先程まであっけにとられていた巴は固まり、部員たちは息を飲んでいた。
壮司はこのときばかりは我慢ならず、えらいことをしたと顔面蒼白になっている先輩をにらみつけた。
「壮司、大丈夫だ。上手く落ちたようだし……」
一気に険悪になった場をなだめようと、巴が自ら膝をつき、箱の中身の無事を確認する。
しかし、箱を開けた瞬間、巴と壮司のみならず、先輩も部員たちにも二度目の思考停止が襲った。
確かに箱は上手く落ち、中身のケーキは無事だった。
無事だったが、ある意味無事ではなかった。
あろうことか、チョコケーキには熱烈な愛の言葉が描かれていたのだ。しかも今どき英語でLOVE。

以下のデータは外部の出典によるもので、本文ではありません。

(** * IR-DA: frequency ranking and TF-IDF retrieval

    A shallow embedding of [src/text_processing/freq_models.py],
    [src/text_processing/freq_counter.py], [src/text_processing/freq_utils.py]
    and [src/info_retrieval/retrieval.py], with the properties of the
    specification stated and settled against it.

    Conventions of the embedding:
    - a Python [str] is a [string] holding its UTF-8 bytes: the bytewise
      order of UTF-8 is the code-point order Python compares strings by;
    - a Python [int] is a [Z]; a Python [float] is a primitive float;
    - a method that assigns to [self] returns the new state of [self];
    - a call that can raise returns a [result]. *)

From Stdlib Require Import String Ascii ZArith NArith List Bool Lia.
From Stdlib Require Import Sorting.Sorted Sorting.Permutation.
From Stdlib Require Import DecimalString.
From Stdlib Require DecimalPos.
From Stdlib Require Import Floats.PrimFloat.
From Stdlib Require Uint63 Floats.SpecFloat Floats.FloatAxioms Floats.FloatOps.
Import ListNotations.

Local Open Scope string_scope.
Local Open Scope Z_scope.

(** ** Exceptions *)

Inductive exn : Type :=
| ValueError (msg : string)
| TypeError (msg : string)
| IndexError (msg : string)
| ZeroDivisionError (msg : string)
| OverflowError (msg : string).

Inductive result (A : Type) : Type :=
| Ok (a : A)
| Raise (e : exn).

Arguments Ok {A} a.
Arguments Raise {A} e.

Definition bind {A B : Type} (c : result A) (k : A -> result B) : result B :=
  match c with
  | Ok a => k a
  | Raise e => Raise e
  end.

Notation "x <- c ;; k" := (bind c (fun x => k))
  (at level 61, c at next level, right associativity).

(** [for x in xs: acc = body(acc, x)], where the body can raise. *)
Fixpoint for_each {A S : Type} (body : S -> A -> result S) (xs : list A) (acc : S)
  : result S :=
  match xs with
  | [] => Ok acc
  | x :: rest => acc' <- body acc x ;; for_each body rest acc'
  end.

(** ** Values held in the slots of a pair

    The tokenizer produces [str] tokens; the pair classes also accept [None]
    and, generically, values of another type, for which [int] stands. *)

Inductive value : Type :=
| VNone
| VStr (s : string)
| VInt (z : Z).

Inductive pytype : Type :=
| T_NoneType | T_str | T_int | T_Pair | T_TwoGram | T_Frequency.

Definition pytype_eqb (a b : pytype) : bool :=
  match a, b with
  | T_NoneType, T_NoneType | T_str, T_str | T_int, T_int
  | T_Pair, T_Pair | T_TwoGram, T_TwoGram | T_Frequency, T_Frequency => true
  | _, _ => false
  end.

(** [class TwoGram(Pair)] is the only subclass relation of the program. *)
Definition issubclass (c d : pytype) : bool :=
  pytype_eqb c d ||
  match c, d with
  | T_TwoGram, T_Pair => true
  | _, _ => false
  end.

Definition type_of_value (v : value) : pytype :=
  match v with
  | VNone => T_NoneType
  | VStr _ => T_str
  | VInt _ => T_int
  end.

Definition is_None (v : value) : bool :=
  match v with VNone => true | _ => false end.

(** [v == w] on slot values: [str] and [int] compare within their own type,
    [None] equals only itself, and operands of different types are unequal. *)
Definition value_eq (v w : value) : bool :=
  match v, w with
  | VNone, VNone => true
  | VStr a, VStr b => String.eqb a b
  | VInt a, VInt b => Z.eqb a b
  | _, _ => false
  end.

(** [type(v).__name__]. *)
Definition type_name (c : pytype) : string :=
  match c with
  | T_NoneType => "NoneType"
  | T_str => "str"
  | T_int => "int"
  | T_Pair => "Pair"
  | T_TwoGram => "TwoGram"
  | T_Frequency => "Frequency"
  end.

(** The error of an order comparison that neither operand supports: its
    message names the operator and the types of the left and of the right
    operand, in this order. *)
Definition not_supported (op : string) (left right : pytype) : exn :=
  TypeError ("'" ++ op ++ "' not supported between instances of '"
                 ++ type_name left ++ "' and '" ++ type_name right ++ "'").

(** [v < w] on slot values: defined within [str] and within [int]; Python
    raises [TypeError] for any other combination. *)
Definition value_lt (v w : value) : result bool :=
  match v, w with
  | VStr a, VStr b => Ok (String.ltb a b)
  | VInt a, VInt b => Ok (Z.ltb a b)
  | _, _ => Raise (not_supported "<" (type_of_value v) (type_of_value w))
  end.

(** [str(n)] for an [int]. *)
Definition str_of_int (n : Z) : string :=
  NilZero.string_of_int (Z.to_int n).

(** [str(v)]. *)
Definition str_of_value (v : value) : string :=
  match v with
  | VNone => "None"
  | VStr s => s
  | VInt z => str_of_int z
  end.

(** ** [class Pair] and [class TwoGram(Pair)]

    An instance of either class is its two attributes; the class of an
    instance is recorded where the instance is used as an object
    ([OPair] or [OTwoGram] below). *)

Record Pair : Type := mkPair { _object1 : value; _object2 : value }.

Definition TwoGram : Type := Pair.

(** The subject of a [Frequency] once its constructor has accepted it. *)
Inductive subject : Type :=
| SStr (s : string)
| STwoGram (g : TwoGram).

Record Frequency : Type := mkFrequency { _token : subject; _freq : Z }.

(** The objects the methods below can be handed as [other] or as an argument. *)
Inductive pyobj : Type :=
| ONone
| OStr (s : string)
| OInt (z : Z)
| OPair (p : Pair)
| OTwoGram (g : TwoGram)
| OFrequency (f : Frequency).

Definition type_of (o : pyobj) : pytype :=
  match o with
  | ONone => T_NoneType
  | OStr _ => T_str
  | OInt _ => T_int
  | OPair _ => T_Pair
  | OTwoGram _ => T_TwoGram
  | OFrequency _ => T_Frequency
  end.

Definition isinstance (o : pyobj) (c : pytype) : bool :=
  issubclass (type_of o) c.

Definition obj_of_value (v : value) : pyobj :=
  match v with
  | VNone => ONone
  | VStr s => OStr s
  | VInt z => OInt z
  end.

Definition obj_of_subject (t : subject) : pyobj :=
  match t with
  | SStr s => OStr s
  | STwoGram g => OTwoGram g
  end.

(** The attributes [_object1], [_object2] of an object that has them. *)
Definition pair_attrs (o : pyobj) : option Pair :=
  match o with
  | OPair p => Some p
  | OTwoGram g => Some g
  | _ => None
  end.

Module Pair.

Definition __init__ (o1 o2 : value) : Pair := mkPair o1 o2.

Definition set_object1 (self : Pair) (o1 : value) : Pair :=
  mkPair o1 (_object2 self).

Definition set_object2 (self : Pair) (o2 : value) : Pair :=
  mkPair (_object1 self) o2.

Definition __eq__ (self : Pair) (other : pyobj) : bool :=
  if negb (isinstance other T_Pair) then false
  else match pair_attrs other with
       | Some o => value_eq (_object1 self) (_object1 o)
                   && value_eq (_object2 self) (_object2 o)
       | None => false
       end.

(** [__str__] assigns to the attributes of [self] before it renders them:
    the result is the rendered text and the new state of [self]. *)
Definition __str__ (self : Pair) : string * Pair :=
  let self1 :=
    if value_eq (_object1 self) VNone
    then mkPair (VStr "None") (_object2 self) else self in
  let self2 :=
    if value_eq (_object2 self1) VNone
    then mkPair (_object1 self1) (VStr "None") else self1 in
  ("<" ++ str_of_value (_object1 self2) ++ ":"
       ++ str_of_value (_object2 self2) ++ ">", self2).
(** ** Facts about flags *)

Definition same_type (v w : FlagValue) : Prop :=
  match v, w with FString _, FString _ | FBool _, FBool _ | FInt _, FInt _ => True | _, _ => False end.

(** Setting a flag keeps its type; integers that do not fit are refused. *)
Lemma flag_Set_typed v s v' : flag_Set v s = Some v' → same_type v v' ∧ ∀ n, v' = FInt n → int64_range n.
Proof.
  destruct v as [x|b|n]; simpl.
  - by intros [= <-].
  - destruct (ParseBool s); simpl; [|done]. by intros [= <-].
  - destruct (ParseInt s) as [m|] eqn:Hm; simpl; [|done]. intros [= <-]. split; [done|]. intros k [= <-].
    by eapply ParseInt_bounds.
Qed.

(** What every setting of a flag keeps, parsing keeps. *)
Lemma parse_flags_ind (I : FlagSet → Prop) (named : string → Prop) fs args fs' :
  (∀ fs name x v v', named name → fs !! name = Some v → flag_Set v x = Some v' → I fs → I (<[name := v']> fs)) →
  (∀ s name value, s ∈ args → flag_arg s = Some (Some (name, value)) → named name) →
  I fs → parse_flags fs args = Parsed fs' → I fs'.
Proof.
  intros Hset. remember (List.length args) as k eqn:Hk. revert fs args Hk.
  induction (Nat.lt_wf_0 k) as [k _ IH]; intros fs args -> Hnm HI.
  destruct args as [|s rest]; cbn [parse_flags]; [by intros [= <-]|].
  destruct (flag_arg s) as [[[name value]|]|] eqn:Hs; [|done|by intros [= <-]].
  destruct (fs !! name) as [v|] eqn:Hn; [|by case_decide].
  assert (∀ x rest', (List.length rest' < S (List.length rest))%nat → (∀ y, y ∈ rest' → y ∈ s :: rest) →
    match flag_Set v x with Some v' => parse_flags (<[name := v']> fs) rest' | None => BadFlag end = Parsed fs' →
    I fs') as Hgo.
  { intros x rest' Hlen Hin. destruct (flag_Set v x) as [v'|] eqn:Hv; [|done].
    apply (IH (List.length rest')); [simpl; lia|done| |].
    - intros y m w Hy. by apply Hnm, Hin.
    - eapply Hset; [|done..]. by apply (Hnm s name value (list_elem_of_here _ _)). }
  destruct v, value; try (apply (Hgo _ rest); [lia|by right]);
    (destruct rest as [|x rest']; [done|]; apply (Hgo _ rest'); [simpl; lia|by do 2 right]).
Qed.

Lemma flag_Parse_int name fs args fs' n :
  fs !! name = Some (FInt n) → int64_range n → flag_Parse fs args = inl fs' →
  fs' !! name = Some (FInt (int_var fs' name)) ∧ int64_range (int_var fs' name).
Proof.
  intros Hn Hr. unfold flag_Parse. destruct (parse_flags fs args) as [fs1| |] eqn:Hp; [|done..]. intros [= <-].
  assert (∃ m, fs1 !! name = Some (FInt m) ∧ int64_range m) as (m & Hm & Hmr).
  { apply (parse_flags_ind (λ fs, ∃ m, fs !! name = Some (FInt m) ∧ int64_range m) (λ _, True)) in Hp;
      [done| |done|by exists n].
    intros fs0 x s v v' _ Hx [Ht Hi]%flag_Set_typed (m & Hm & Hmr). destruct (decide (x = name)) as [->|Hne].
    - rewrite lookup_insert_eq. assert (v = FInt m) as -> by congruence. destruct v' as [| |m']; [done..|].
      exists m'. split; [done|]. by apply Hi.
    - rewrite lookup_insert_ne by done. by exists m. }
  unfold int_var. by rewrite Hm.
Qed.
Lemma collectRoute1_ok idx f k m :
  collectRoute1 idx f k = Ok m →
  (∀ p r, m !! p = Some r →
     r ∈ routes k f ∧ rt_Table r = ncTableID ∧ rt_LinkIndex r = idx ∧ dst_prefix r = Some p) ∧
  (∀ r p, r ∈ routes k f → rt_Table r = ncTableID → rt_LinkIndex r = idx →
     dst_prefix r = Some p → is_Some (m !! p)).
Proof.
  unfold collectRoute1. destruct (RouteListFiltered _ _ _ _) as [ro|] eqn:Hl; [|done].
  apply RouteListFiltered_ok in Hl as ->. intros (H1 & _ & H3)%collect_loop_ok. split.
  - intros p r Hp. destruct (H1 _ _ Hp) as [He|([? ?]%list_elem_of_filter & ? & ?)]; [|done].
    by rewrite lookup_empty in He.
  - intros r p Hr Ht Hi Hp. apply (H3 r); [|done..]. by apply list_elem_of_filter.
Qed.

Lemma collectRoutes_ok idx k m :
  collectRoutes idx k = Ok m →
  (∀ p r, m !! p = Some r → rt_Table r = ncTableID ∧ rt_LinkIndex r = idx ∧ dst_prefix r = Some p) ∧
  (∀ p, is_Some (m !! p) ↔ Some p ∈ link_dsts k idx).
Proof.
  unfold collectRoutes. destruct (collectRoute1 _ FAMILY_V4 _) as [m4|] eqn:H4; [|done].
  destruct (collectRoute1 _ FAMILY_V6 _) as [m6|] eqn:H6; [|done]. intros [= <-].
  apply collectRoute1_ok in H4 as [H4a H4b], H6 as [H6a H6b].
  assert (∀ p r, (m6 ∪ m4) !! p = Some r → r ∈ all_routes k ∧ rt_Table r = ncTableID ∧
    rt_LinkIndex r = idx ∧ dst_prefix r = Some p) as Ha.
  { intros p r [Hp|[_ Hp]]%lookup_union_Some_raw.
    - destruct (H6a _ _ Hp) as [Hr ?]. split; [|done]. by eapply all_routes_elem.
    - destruct (H4a _ _ Hp) as [Hr ?]. split; [|done]. by eapply all_routes_elem. }
  split; [intros p r Hp; by apply Ha in Hp as [_ ?]|]. intros p. unfold link_dsts.
  rewrite list_elem_of_fmap. setoid_rewrite list_elem_of_filter. setoid_rewrite list_elem_of_filter. split.
  - intros [r Hr]. destruct (Ha _ _ Hr) as (? & ? & ? & ?). exists r. done.
  - intros (r & Hp & Hi & Ht & [Hr|Hr]%elem_of_app); rewrite lookup_union_is_Some;
      [right; by eapply H4b|left; by eapply H6b].
Qed.

(** Adding routes through a link adds exactly their destinations to it. *)
Context (listed_dst : ∀ k f r, r ∈ routes k f → rt_Dst r ≠ None).

Lemma all_routes_dst k r : r ∈ all_routes k → ∃ d p, rt_Dst r = Some d ∧ FromIPNet d = (p, true) ∧
  dst_prefix r = Some p ∧ r ∈ routes k (ipnet_family d).
Proof.
  intros Hr. assert (∃ f, r ∈ routes k f) as [f Hf].
  { unfold all_routes in Hr. apply elem_of_app in Hr as [?|?]; eauto. }
  destruct (rt_Dst r) as [d|] eqn:Hd; [|by destruct (listed_dst _ _ _ Hf)].
  destruct (routes_dst r d k f Hf Hd) as (Hfam & p & Hp). exists d, p.
  unfold dst_prefix. rewrite Hd, Hp, Hfam. done.
Qed.

Lemma lists_dst_all k r p : r ∈ all_routes k → lists_dst r p → dst_prefix r = Some p.
Proof.
  intros Hr [?|[_ Hn]]; [done|]. destruct (all_routes_dst _ _ Hr) as (d & ? & Hd & _). congruence.
Qed.

Lemma addRoutes_ok c link l k k' :
  Forall kernel_prefix l → forM_ l (addRoute c link) k = (Ok tt, k') →
  link_dsts k' (lindex link) ≡ₚ (Some <$> l) ++ link_dsts k (lindex link) ∧
  (∀ i, i ≠ lindex link → link_dsts k' i ≡ₚ link_dsts k i) ∧
  (∀ u, has_throw k u → has_throw k' u) ∧ rules k' = rules k.
Proof.
  intros Hl. revert k. induction Hl as [|v l Hv Hl IH]; intros k H; simpl in H.
  - injection H as <-. done.
  - apply bind_ok in H as ([] & k1 & H1 & H2). apply wrap_ok in H1.
    apply (RouteAdd_all _ (ToIPNet v)) in H1 as (Hr & r' & (Ht & Hp & Hi & _ & Hd) & Hall); [|done].
    rewrite decide_False in Hi by done. simpl in *.
    assert (dst_prefix r' = Some v) as Hdv.
    { apply (lists_dst_all k1); [rewrite Hall; set_solver|]. by apply Hd. }
    destruct (IH _ H2) as (Hd1 & Hd2 & Hm & Hr2). split_and!.
    + rewrite Hd1, (link_dsts_cons _ _ _ _ Hall Ht), decide_True, Hdv by done. csimpl.
      by rewrite <- Permutation_middle.
    + intros i Hne. rewrite Hd2, (link_dsts_cons _ _ _ _ Hall Ht), decide_False by congruence. done.
    + intros u (r & Hin & Hu). apply Hm. exists r. rewrite Hall. split; [set_solver|done].
    + congruence.
Qed.

(** A route listed for one that was added to [v]. *)
Definition added (mk : Prefix → Route) (v : Prefix) (r : Route) : Prop :=
  route_like (mk v) r ∧ dst_prefix r = Some v.

Lemma add_list_ok (mk : Prefix → Route) (text : Prefix → string) l k k' :
  (∀ v, rt_Dst (mk v) = Some (ToIPNet v)) → Forall kernel_prefix l →
  forM_ l (λ v, wrap (Errorf (text v)) (RouteAdd (mk v))) k = (Ok tt, k') →
  ∃ rs, all_routes k' ≡ₚ rs ++ all_routes k ∧ Forall2 (added mk) l rs.
Proof.
  intros Hmk Hl. revert k. induction Hl as [|v l Hv Hl IH]; intros k H; simpl in H.
  - injection H as <-. by exists [].
  - apply bind_ok in H as ([] & k1 & H1%wrap_ok & H2).
    apply (RouteAdd_all _ (ToIPNet v)) in H1 as (_ & r & Hr & Hall); [|by rewrite Hmk].
    destruct (IH _ H2) as (rs & Hrs & Hf). exists (r :: rs). split.
    + rewrite Hrs, Hall. by rewrite <- Permutation_middle.
    + constructor; [|done]. split; [done|]. apply (lists_dst_all k1); [rewrite Hall; set_solver|].
      apply Hr; [done|]. apply Hmk.
Qed.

その文字のまわりを、ピンクのチョコペンで書かれたハートが踊っていた。
そこにいた全員の視線がケーキに注がれていた。
一拍の奇妙な間の後、皆我に帰る。
「……やられた。芙美花、あいつは!!」
巴は怒りに体をわななかせ、部員たちは見てはいけないものを見たかのごとくケーキから目を慎ましくそらした。
結局先輩からは彼女の有無にかかわらず、同情のまなざしを引きだすこととなった。
こうして、バレンタインは甘い思い出よりも、しょっぱい思い出に塗り替えられたのだった。